[Input — start]

(** A payload that reaches the cache: the height is entered, and the payload
    is accepted when fewer than seven are seen there and it is new. *)
Lemma validate_payload_spec payload st : state_wf st ->
  let n := ep_BlockNumber payload in let h := ep_BlockHash payload in let sb := seen_at st n in
  exists st', validate_payload payload st
    = (if (5 <? Z.of_nat (length sb)) then (ValidationReject, None, st')
       else if bool_decide (h ∈ sb) then (ValidationIgnore, None, st')
       else (ValidationAccept,
             Some {| de_ParentBeaconBlockRoot := None; de_ExecutionPayload := Some payload |}, st'))
    /\ state_wf st'
    /\ seen_at st' n = (if (5 <? Z.of_nat (length sb)) || bool_decide (h ∈ sb) then sb else sb ++ [h])
    /\ forall m, m <> n -> seen_at st' m = seen_at st m \/ seen_at st' m = [].
Proof.
  intros Hwf n h sb. unfold validate_payload. fold n. fold h.
  destruct (get_height_spec n st) as (s1 & -> & Hh1 & Hp1).
  assert (state_wf s1) as Hwf1.
  { split; intros *; rewrite !Hp1, ?Hh1; apply Hwf. }
  assert (forall m, seen_at s1 m = seen_at st m) as Hs1.
  { intros m. unfold seen_at, deref. by rewrite Hp1, Hh1. }
  assert (exists p s2, (match height_ptr st n with
      | Some p => (p, s1) | None => let '(p, _, st) := add_height n s1 in (p, st) end) = (p, s2)
    /\ state_wf s2 /\ height_ptr s2 n = Some p /\ deref p s2 = sb
    /\ forall m, m <> n -> seen_at s2 m = seen_at st m \/ seen_at s2 m = []) as (p & s2 & -> & Hwf2 & Hpn & Hd & Ho).
  { destruct (height_ptr st n) as [p|] eqn:Ep.
    - exists p, s1. rewrite Hp1. split_and!; [done..| |].
      + unfold sb, seen_at, deref. by rewrite Ep, Hh1.
      + intros m _. left. apply Hs1.
    - destruct (add_height_spec n s1) as (ev & s2 & -> & Hh2 & Hn2 & Hsub & _ & _).
      eexists _, s2. split_and!; [done| |done| |].
      + split.
        * intros m q Hq. rewrite Hh2, length_app. simpl. destruct (decide (m = n)) as [->|Hm].
          -- rewrite Hn2 in Hq. simplify_eq. lia.
          -- apply Hsub, Hwf1 in Hq; [lia|done].
        * intros m1 m2 q Hq1 Hq2. destruct (decide (m1 = n)) as [->|H1], (decide (m2 = n)) as [->|H2]; [done|..].
          -- rewrite Hn2 in Hq1. simplify_eq. apply Hsub, Hwf1 in Hq2; [lia|done].
          -- rewrite Hn2 in Hq2. simplify_eq. apply Hsub, Hwf1 in Hq1; [lia|done].
          -- eapply (sw_inj s1); eauto.
      + unfold deref, sb, seen_at. rewrite Hh2, Ep, lookup_app_r, Nat.sub_diag by done. done.
      + intros m Hm. unfold seen_at at 1 3. destruct (height_ptr s2 m) as [q|] eqn:Eq; [|by right].
        left. apply Hsub in Eq; [|done]. rewrite <- Hs1. unfold seen_at, deref.
        rewrite Eq, Hh2, lookup_app_l; [done|]. by eapply (sw_range s1). }
  unfold seen_verdict, hasSeen. rewrite Hd.
  assert (seen_at s2 n = sb) as Hsn by (unfold seen_at; by rewrite Hpn).
  destruct (5 <? Z.of_nat (length sb)) eqn:Ec; cbn [orb]; [exists s2; by split_and!|].
  destruct (bool_decide (h ∈ sb)) eqn:Eh; [exists s2; by split_and!|].
  eexists. split; [done|]. unfold mark_seen, markSeen. rewrite Hd.
  assert ((p < length (seen_heap s2))%nat) as Hlt by by eapply sw_range.
  split; [split; unfold height_ptr in *; simpl; [intros m q Hq; rewrite length_insert; by eapply sw_range|apply Hwf2]|].
  split.
  - unfold seen_at, deref, height_ptr in *. simpl. rewrite Hpn, list_lookup_insert_eq by done. done.
  - intros m Hm. unfold seen_at, deref, height_ptr in *. simpl.
    destruct (lru_view (blockHeightLRU s2) !! m) as [q|] eqn:Eq; [|by right].
    rewrite list_lookup_insert_ne; [by specialize (Ho m Hm); rewrite Eq in Ho|].
    intros ->. apply Hm. by eapply (sw_inj s2 Hwf2); unfold height_ptr.
Qed.
End cache.

(** ** The verdict *)

(** The block hash of a payload is the hash that [CheckBlockHash] computes. *)
Definition hash_valid `{HeaderHash} (payload : ExecutionPayload) : Prop :=
  exists actual, CheckBlockHash {| de_ParentBeaconBlockRoot := None; de_ExecutionPayload := Some payload |} = Ok (actual, true).

Section verdict.
Context `{Snappy} `{!SnappyLaws} `{BlockCrypto} `{!BlockCryptoLaws}.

[Input — finish]

▶ [Exercise prompt] Down to the final line, the data above must be copied exactly.

▶ [Response to the task]
(** A payload that reaches the cache: the height is entered, and the payload
    is accepted when fewer than seven are seen there and it is new. *)
Lemma validate_payload_spec payload st : state_wf st ->
  let n := ep_BlockNumber payload in let h := ep_BlockHash payload in let sb := seen_at st n in
  exists st', validate_payload payload st
    = (if (5 <? Z.of_nat (length sb)) then (ValidationReject, None, st')
       else if bool_decide (h ∈ sb) then (ValidationIgnore, None, st')
       else (ValidationAccept,
             Some {| de_ParentBeaconBlockRoot := None; de_ExecutionPayload := Some payload |}, st'))
    /\ state_wf st'
    /\ seen_at st' n = (if (5 <? Z.of_nat (length sb)) || bool_decide (h ∈ sb) then sb else sb ++ [h])
    /\ forall m, m <> n -> seen_at st' m = seen_at st m \/ seen_at st' m = [].
Proof.
  intros Hwf n h sb. unfold validate_payload. fold n. fold h.
  destruct (get_height_spec n st) as (s1 & -> & Hh1 & Hp1).
  assert (state_wf s1) as Hwf1.
  { split; intros *; rewrite !Hp1, ?Hh1; apply Hwf. }
  assert (forall m, seen_at s1 m = seen_at st m) as Hs1.
  { intros m. unfold seen_at, deref. by rewrite Hp1, Hh1. }
  assert (exists p s2, (match height_ptr st n with
      | Some p => (p, s1) | None => let '(p, _, st) := add_height n s1 in (p, st) end) = (p, s2)
    /\ state_wf s2 /\ height_ptr s2 n = Some p /\ deref p s2 = sb
    /\ forall m, m <> n -> seen_at s2 m = seen_at st m \/ seen_at s2 m = []) as (p & s2 & -> & Hwf2 & Hpn & Hd & Ho).
  { destruct (height_ptr st n) as [p|] eqn:Ep.
    - exists p, s1. rewrite Hp1. split_and!; [done..| |].
      + unfold sb, seen_at, deref. by rewrite Ep, Hh1.
      + intros m _. left. apply Hs1.
    - destruct (add_height_spec n s1) as (ev & s2 & -> & Hh2 & Hn2 & Hsub & _ & _).
      eexists _, s2. split_and!; [done| |done| |].
      + split.
        * intros m q Hq. rewrite Hh2, length_app. simpl. destruct (decide (m = n)) as [->|Hm].
          -- rewrite Hn2 in Hq. simplify_eq. lia.
          -- apply Hsub, Hwf1 in Hq; [lia|done].
        * intros m1 m2 q Hq1 Hq2. destruct (decide (m1 = n)) as [->|H1], (decide (m2 = n)) as [->|H2]; [done|..].
          -- rewrite Hn2 in Hq1. simplify_eq. apply Hsub, Hwf1 in Hq2; [lia|done].
          -- rewrite Hn2 in Hq2. simplify_eq. apply Hsub, Hwf1 in Hq1; [lia|done].
          -- eapply (sw_inj s1); eauto.
      + unfold deref, sb, seen_at. rewrite Hh2, Ep, lookup_app_r, Nat.sub_diag by done. done.
      + intros m Hm. unfold seen_at at 1 3. destruct (height_ptr s2 m) as [q|] eqn:Eq; [|by right].
        left. apply Hsub in Eq; [|done]. rewrite <- Hs1. unfold seen_at, deref.
        rewrite Eq, Hh2, lookup_app_l; [done|]. by eapply (sw_range s1). }
  unfold seen_verdict, hasSeen. rewrite Hd.
  assert (seen_at s2 n = sb) as Hsn by (unfold seen_at; by rewrite Hpn).
  destruct (5 <? Z.of_nat (length sb)) eqn:Ec; cbn [orb]; [exists s2; by split_and!|].
  destruct (bool_decide (h ∈ sb)) eqn:Eh; [exists s2; by split_and!|].
  eexists. split; [done|]. unfold mark_seen, markSeen. rewrite Hd.
  assert ((p < length (seen_heap s2))%nat) as Hlt by by eapply sw_range.
  split; [split; unfold height_ptr in *; simpl; [intros m q Hq; rewrite length_insert; by eapply sw_range|apply Hwf2]|].
  split.
  - unfold seen_at, deref, height_ptr in *. simpl. rewrite Hpn, list_lookup_insert_eq by done. done.
  - intros m Hm. unfold seen_at, deref, height_ptr in *. simpl.
    destruct (lru_view (blockHeightLRU s2) !! m) as [q|] eqn:Eq; [|by right].
    rewrite list_lookup_insert_ne; [by specialize (Ho m Hm); rewrite Eq in Ho|].
    intros ->. apply Hm. by eapply (sw_inj s2 Hwf2); unfold height_ptr.
Qed.
End cache.

(** ** The verdict *)

(** The block hash of a payload is the hash that [CheckBlockHash] computes. *)
Definition hash_valid `{HeaderHash} (payload : ExecutionPayload) : Prop :=
  exists actual, CheckBlockHash {| de_ParentBeaconBlockRoot := None; de_ExecutionPayload := Some payload |} = Ok (actual, true).

Section verdict.
Context `{Snappy} `{!SnappyLaws} `{BlockCrypto} `{!BlockCryptoLaws}.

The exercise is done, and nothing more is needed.